- **DATA FOR REVIEW**
----

(* ===== verification/SqlProps.v ===== *)
(** * Rules for SQL

    What a WHERE says of a row, what each kind of statement does to a table
    that holds the encodings of typed rows, and how a method runs whatever
    calls of the driver fail. *)

From stdpp Require Import base gmap strings list sorting.
From Stdlib Require Import ZArith Lia.
From S2P Require Import Prelude Types Convert Store StoreOps Schema SchemaProps Sql.

(** ** Sorting *)

Section sort_fmap.
Context {A B K L : Type} (R : relation K) `{!RelDecision R} (S : relation L) `{!RelDecision S}.
Context (f : A -> B) (key : B -> K) (key' : A -> L).
Context (HRS : forall a b, R (key (f a)) (key (f b)) <-> S (key' a) (key' b)).

#[local] Instance fdec a b : Decision (R (key a) (key b)) := decide_rel R (key a) (key b).
#[local] Instance gdec a b : Decision (S (key' a) (key' b)) := decide_rel S (key' a) (key' b).

Let up (st : list (option (list A))) : list (option (list B)) :=
  fmap (M := list) (fmap (M := option) (fmap (M := list) f)) st.
Let merge_f := list_merge (fun a b => R (key a) (key b)).
Let merge_g := list_merge (fun a b => S (key' a) (key' b)).

Lemma merge_fmap l1 l2 : merge_f (f <$> l1) (f <$> l2) = f <$> merge_g l1 l2.
Proof.
  unfold merge_f, merge_g. revert l2. induction l1 as [|a l1 IH]; intros l2; [by destruct l2|].
  induction l2 as [|b l2 IH2]; [done|]. cbn [fmap list_fmap list_merge].
  case_decide as H1; case_decide as H2; rewrite HRS in H1; try done.
  - rewrite fmap_cons. f_equal. apply (IH (b :: l2)).
  - rewrite fmap_cons. f_equal. apply IH2.
Qed.

Lemma merge_stack_fmap st :
  merge_stack (fun a b => R (key a) (key b)) (up st) =
  f <$> merge_stack (fun a b => S (key' a) (key' b)) st.
Proof.
  induction st as [|[l|] st IH]; simpl; [done| |done].
  rewrite IH. apply merge_fmap.
Qed.

Lemma merge_list_to_stack_fmap st l :
  merge_list_to_stack (fun a b => R (key a) (key b)) (up st) (f <$> l) =
  up (merge_list_to_stack (fun a b => S (key' a) (key' b)) st l).
Proof.
  revert l. induction st as [|[l'|] st IH]; intros l; simpl; [done| |done].
  f_equal. rewrite <- IH. f_equal. apply merge_fmap.
Qed.

(** Sorting encodings is encoding the sorted. *)
Lemma sort_on_fmap l : sort_on R key (f <$> l) = f <$> sort_on S key' l.
Proof.
  unfold sort_on, merge_sort.
  change (@nil (option (list B))) with (up []).
  generalize (@nil (option (list A))) as st. induction l as [|a l IH]; intros st; simpl.
  - apply merge_stack_fmap.
  - rewrite <- IH. f_equal. apply (merge_list_to_stack_fmap st [a]).
Qed.
End sort_fmap.

Section sort_unique.
Context {A K : Type} (R : relation K) `{!RelDecision R, !Total R, !Transitive R, !AntiSymm (=) R}.
Context (key : A -> K).

Lemma NoDup_key_inj (l : list A) a b : NoDup (key <$> l) -> a ∈ l -> b ∈ l -> key a = key b -> a = b.
Proof.
  intros Hnd [i Ha]%list_elem_of_lookup [j Hb]%list_elem_of_lookup E.
  assert (i = j) as ->; [|congruence].
  eapply (NoDup_lookup _ i j (key a) Hnd); rewrite list_lookup_fmap, ?Ha, ?Hb; simpl; congruence.
Qed.

(** By a unique key it does not matter in which order the rows came. *)
Lemma sort_on_unique l l' : l ≡ₚ l' -> NoDup (key <$> l) -> sort_on R key l = sort_on R key l'.
Proof.
  intros Hp Hnd. apply (StronglySorted_unique_strong (fun a b => R (key a) (key b)));
    try apply sort_on_sorted; try apply _.
  - intros a b Ha Hb Hab Hba. rewrite elem_of_sort_on in Ha by apply _. rewrite elem_of_sort_on in Hb by apply _.
    rewrite <- Hp in Hb. apply (NoDup_key_inj l); try done. by apply (anti_symm R).
  - by rewrite !(sort_on_perm R key).
Qed.
End sort_unique.

(** ** Tables as lists of rows *)

Section rows.
Context {K A : Type} `{Countable K}.
Implicit Types m : gmap K A.

Lemma rows_update_where (P : A -> Prop) `{forall x, Decision (P x)} g m :
  rows (update_where P g m) = (fun r => if decide (P r) then g r else r) <$> rows m.
Proof.
  unfold rows, update_where. rewrite map_to_list_fmap, <- !list_fmap_compose. done.
Qed.

Lemma rows_insert k x m : m !! k = None -> rows (<[k := x]> m) ≡ₚ rows m ++ [x].
Proof.
  intros Hk. unfold rows. rewrite map_to_list_insert by done. simpl. apply Permutation_cons_append.
Qed.

Lemma rows_delete_where (P : A -> Prop) `{forall x, Decision (P x)} m :
  rows (delete_where P m) ≡ₚ filter (fun r => ~ P r) (rows m).
Proof.
  unfold delete_where. induction m as [|k x m Hk IH] using map_ind; [done|].
  rewrite rows_insert, filter_app by done. destruct (decide (P x)) as [HP|HP].
  - rewrite map_filter_insert_False by (simpl; tauto). rewrite delete_id by done.
    rewrite IH, filter_cons_False by tauto. by rewrite filter_nil, app_nil_r.
  - rewrite map_filter_insert_True by done. rewrite rows_insert, IH.
    + by rewrite filter_cons_True.
    + apply map_lookup_filter_None. by left.
Qed.

Context (key : A -> K).
Definition own_keys m : Prop := forall k x, m !! k = Some x -> key x = k.

Lemma rows_key m k : own_keys m -> filter (fun r => key r = k) (rows m) = option_list (m !! k).
Proof.
  intros Hk. assert (Hin : forall x, x ∈ filter (fun r => key r = k) (rows m) <-> m !! k = Some x).
  { intros x. rewrite list_elem_of_filter, elem_of_rows. split.
    - intros [<- [j Hj]]. by rewrite (Hk _ _ Hj).
    - intros Hx. eauto. }
  assert (Hnd : NoDup (filter (fun r => key r = k) (rows m))).
  { apply list.NoDup_filter. apply (NoDup_fmap_1 key), NoDup_rows_key. exact Hk. }
  destruct (m !! k) as [x|]; simpl.
  - apply Permutation_singleton_r. apply NoDup_Permutation; [done|apply NoDup_singleton|].
    intros y. rewrite Hin, list_elem_of_singleton. naive_solver.
  - destruct (filter _ _) as [|y l]; [done|]. exfalso. by assert (None = Some y) by (apply Hin; left).
Qed.

Lemma alter_where g k m :
  own_keys m -> alter g k m = update_where (fun r => key r = k) g m.
Proof.
  intros Hk. apply map_eq. intros j. rewrite lookup_update_where. destruct (decide (j = k)) as [->|Hne].
  - rewrite lookup_alter_eq. destruct (m !! k) as [x|] eqn:Hx; [|done]. simpl.
    by rewrite decide_True by by apply Hk.
  - rewrite lookup_alter_ne by done. destruct (m !! j) as [x|] eqn:Hx; [|done]. simpl.
    rewrite decide_False; [done|]. by rewrite (Hk _ _ Hx).
Qed.

Lemma delete_key k m : own_keys m -> delete k m = delete_where (fun r => key r = k) m.
Proof.
  intros Hk. apply map_eq. intros j. unfold delete_where. apply option_eq. intros x.
  rewrite lookup_delete_Some, map_lookup_filter_Some. simpl. split.
  - intros [Hne Hx]. split; [done|]. rewrite (Hk _ _ Hx). congruence.
  - intros [Hx Hne]. split; [|done]. rewrite (Hk _ _ Hx) in Hne. congruence.
Qed.

Lemma insert_where g k x m :
  own_keys m -> m !! k = Some x -> <[k := g x]> m = update_where (fun r => key r = k) g m.
Proof.
  intros Hk Hx. rewrite <- alter_where by done. apply map_eq. intros j.
  destruct (decide (j = k)) as [->|Hne].
  - by rewrite lookup_insert_eq, lookup_alter_eq, Hx.
  - by rewrite lookup_insert_ne, lookup_alter_ne.
Qed.
End rows.

(** ** Conditions *)

Definition value_eq (a b : value) : Prop :=
  match a, b with VInt x, VInt y => x = y | VText s, VText t => s = t | _, _ => False end.
Definition value_ne (a b : value) : Prop :=
  match a, b with
  | VNull, _ | _, VNull => False
  | VInt x, VInt y => x <> y
  | VText s, VText t => s <> t
  | _, _ => True
  end.

Lemma string_compare_eq s t : String.compare s t = Eq <-> s = t.
Proof.
  split; [apply String.compare_eq_iff|]. intros ->.
  induction t as [|a t IH]; simpl; [done|]. unfold Ascii.compare. by rewrite N.compare_refl.
Qed.

Lemma is_eq_iff a b : is_eq <$> vcompare a b = Some true <-> value_eq a b.
Proof.
  destruct a as [|x|s], b as [|y|t]; simpl; try done.
  - rewrite <- Z.compare_eq_iff. by destruct (x ?= y)%Z.
  - rewrite <- string_compare_eq. by destruct (String.compare s t).
Qed.

Lemma is_ne_iff a b : is_eq <$> vcompare a b = Some false <-> value_ne a b.
Proof.
  destruct a as [|x|s], b as [|y|t]; simpl; try done.
  - rewrite <- Z.compare_eq_iff. by destruct (x ?= y)%Z.
  - rewrite <- string_compare_eq. by destruct (String.compare s t).
Qed.

Lemma truth_of_truth b : truth (of_truth b) = b.
Proof. by destruct b as [[]|]. Qed.

Lemma among_true a l : among a l = Some true <-> Exists (value_eq a) l.
Proof.
  unfold among. induction l as [|b l IH]; simpl.
  - split; [done|]. by intros ?%Exists_nil.
  - rewrite Exists_cons, <- IH, <- is_eq_iff.
    destruct (is_eq <$> vcompare a b) as [[]|], (foldr _ _ _) as [[]|]; naive_solver.
Qed.

Lemma among_false a l : among a l = Some false <-> Forall (value_ne a) l.
Proof.
  unfold among. induction l as [|b l IH]; simpl; [done|].
  rewrite Forall_cons, <- IH, <- is_ne_iff.
  destruct (is_eq <$> vcompare a b) as [[]|], (foldr _ _ _) as [[]|]; naive_solver.
Qed.

Section satisfies.
Context (tabs : gmap string tbl) (args : list value).
Notation sat w r := (satisfies tabs args w r = true).
Notation ev := (eval tabs args).

Lemma satisfies_truth w r : sat w r <-> truth (ev r w) = Some true.
Proof. unfold satisfies. by destruct (truth _) as [[]|]. Qed.

Lemma sat_both a b r : sat (Both a b) r <-> sat a r /\ sat b r.
Proof.
  rewrite !satisfies_truth. cbn [eval]. rewrite truth_of_truth.
  destruct (truth (ev r a)) as [[]|], (truth (ev r b)) as [[]|]; naive_solver.
Qed.
Lemma sat_either a b r : sat (Either a b) r <-> sat a r \/ sat b r.
Proof.
  rewrite !satisfies_truth. cbn [eval]. rewrite truth_of_truth.
  destruct (truth (ev r a)) as [[]|], (truth (ev r b)) as [[]|]; naive_solver.
Qed.
Lemma sat_equal a b r : sat (Equal a b) r <-> value_eq (ev r a) (ev r b).
Proof. rewrite satisfies_truth. cbn [eval]. rewrite truth_of_truth. apply is_eq_iff. Qed.
Lemma sat_notequal a b r : sat (NotEqual a b) r <-> value_ne (ev r a) (ev r b).
Proof.
  rewrite satisfies_truth. cbn [eval]. rewrite truth_of_truth, <- is_ne_iff. unfold not3.
  destruct (is_eq <$> vcompare (ev r a) (ev r b)) as [[]|]; naive_solver.
Qed.
Lemma sat_atmost a b r x y :
  ev r a = VInt x -> ev r b = VInt y -> sat (AtMost a b) r <-> (x <= y)%Z.
Proof.
  intros Ha Hb. rewrite satisfies_truth. cbn [eval]. rewrite truth_of_truth, Ha, Hb. simpl.
  unfold Z.le. destruct (x ?= y)%Z; naive_solver.
Qed.
Lemma sat_greater a b r x y :
  ev r a = VInt x -> ev r b = VInt y -> sat (Greater a b) r <-> (x > y)%Z.
Proof.
  intros Ha Hb. rewrite satisfies_truth. cbn [eval]. rewrite truth_of_truth, Ha, Hb. simpl.
  unfold Z.gt. destruct (x ?= y)%Z; naive_solver.
Qed.
Lemma sat_among a l r : sat (Among a l) r <-> Exists (value_eq (ev r a)) (map (ev r) l).
Proof. rewrite satisfies_truth. cbn [eval]. rewrite truth_of_truth. apply among_true. Qed.
Lemma sat_notamong a l r : sat (NotAmong a l) r <-> Forall (value_ne (ev r a)) (map (ev r) l).
Proof.
  rewrite satisfies_truth. cbn [eval]. rewrite truth_of_truth, <- among_false. unfold not3.
  destruct (among _ _) as [[]|]; naive_solver.
Qed.
Lemma sat_amongselect a c t w r :
  sat (AmongSelect a c t w) r <->
  exists r', r' ∈ table_rows tabs t /\ sat w r' /\ value_eq (ev r a) (default VNull (col c r')).
Proof.
  rewrite satisfies_truth. cbn [eval]. rewrite truth_of_truth, among_true, Exists_exists.
  split.
  - intros (v & (r' & -> & [Hs Hr]%list_elem_of_filter)%list_elem_of_fmap & Hv). exists r'.
    by rewrite satisfies_truth.
  - intros (r' & Hr & Hs & Hv). exists (default VNull (col c r')). split; [|done].
    apply list_elem_of_fmap. exists r'. split; [done|]. apply list_elem_of_filter.
    by rewrite <- satisfies_truth.
Qed.
Lemma sat_TRUE r : sat TRUE r <-> True.
Proof. done. Qed.
Lemma eval_count t w :
  ev [] (Count t w) = VInt (Z.of_nat (length (filter (fun r => sat w r) (table_rows tabs t)))).
Proof.
  cbn [eval]. do 3 f_equal. apply list_filter_iff. intros r. by rewrite satisfies_truth.
Qed.
Lemma eval_exists t w :
  ev [] (ExistsIn t w) =
  VInt (if decide (filter (fun r => sat w r) (table_rows tabs t) = []) then 0 else 1).
Proof.
  cbn [eval].
  rewrite (list_filter_iff (fun r => truth (ev r w) = Some true) (fun r => sat w r))
    by (intros r; by rewrite satisfies_truth).
  case_decide as E.
  - by rewrite bool_decide_eq_false_2 by tauto.
  - by rewrite bool_decide_eq_true_2.
Qed.
End satisfies.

----

Could you reproduce, exactly, every line above from the line with "apply list.NoDup_filter. apply" to the line with "Lemma alter_where g", and no other line? Both ends count.

- **EXERCISE RESPONSE**
  { apply list.NoDup_filter. apply (NoDup_fmap_1 key), NoDup_rows_key. exact Hk. }
  destruct (m !! k) as [x|]; simpl.
  - apply Permutation_singleton_r. apply NoDup_Permutation; [done|apply NoDup_singleton|].
    intros y. rewrite Hin, list_elem_of_singleton. naive_solver.
  - destruct (filter _ _) as [|y l]; [done|]. exfalso. by assert (None = Some y) by (apply Hin; left).
Qed.

Lemma alter_where g k m :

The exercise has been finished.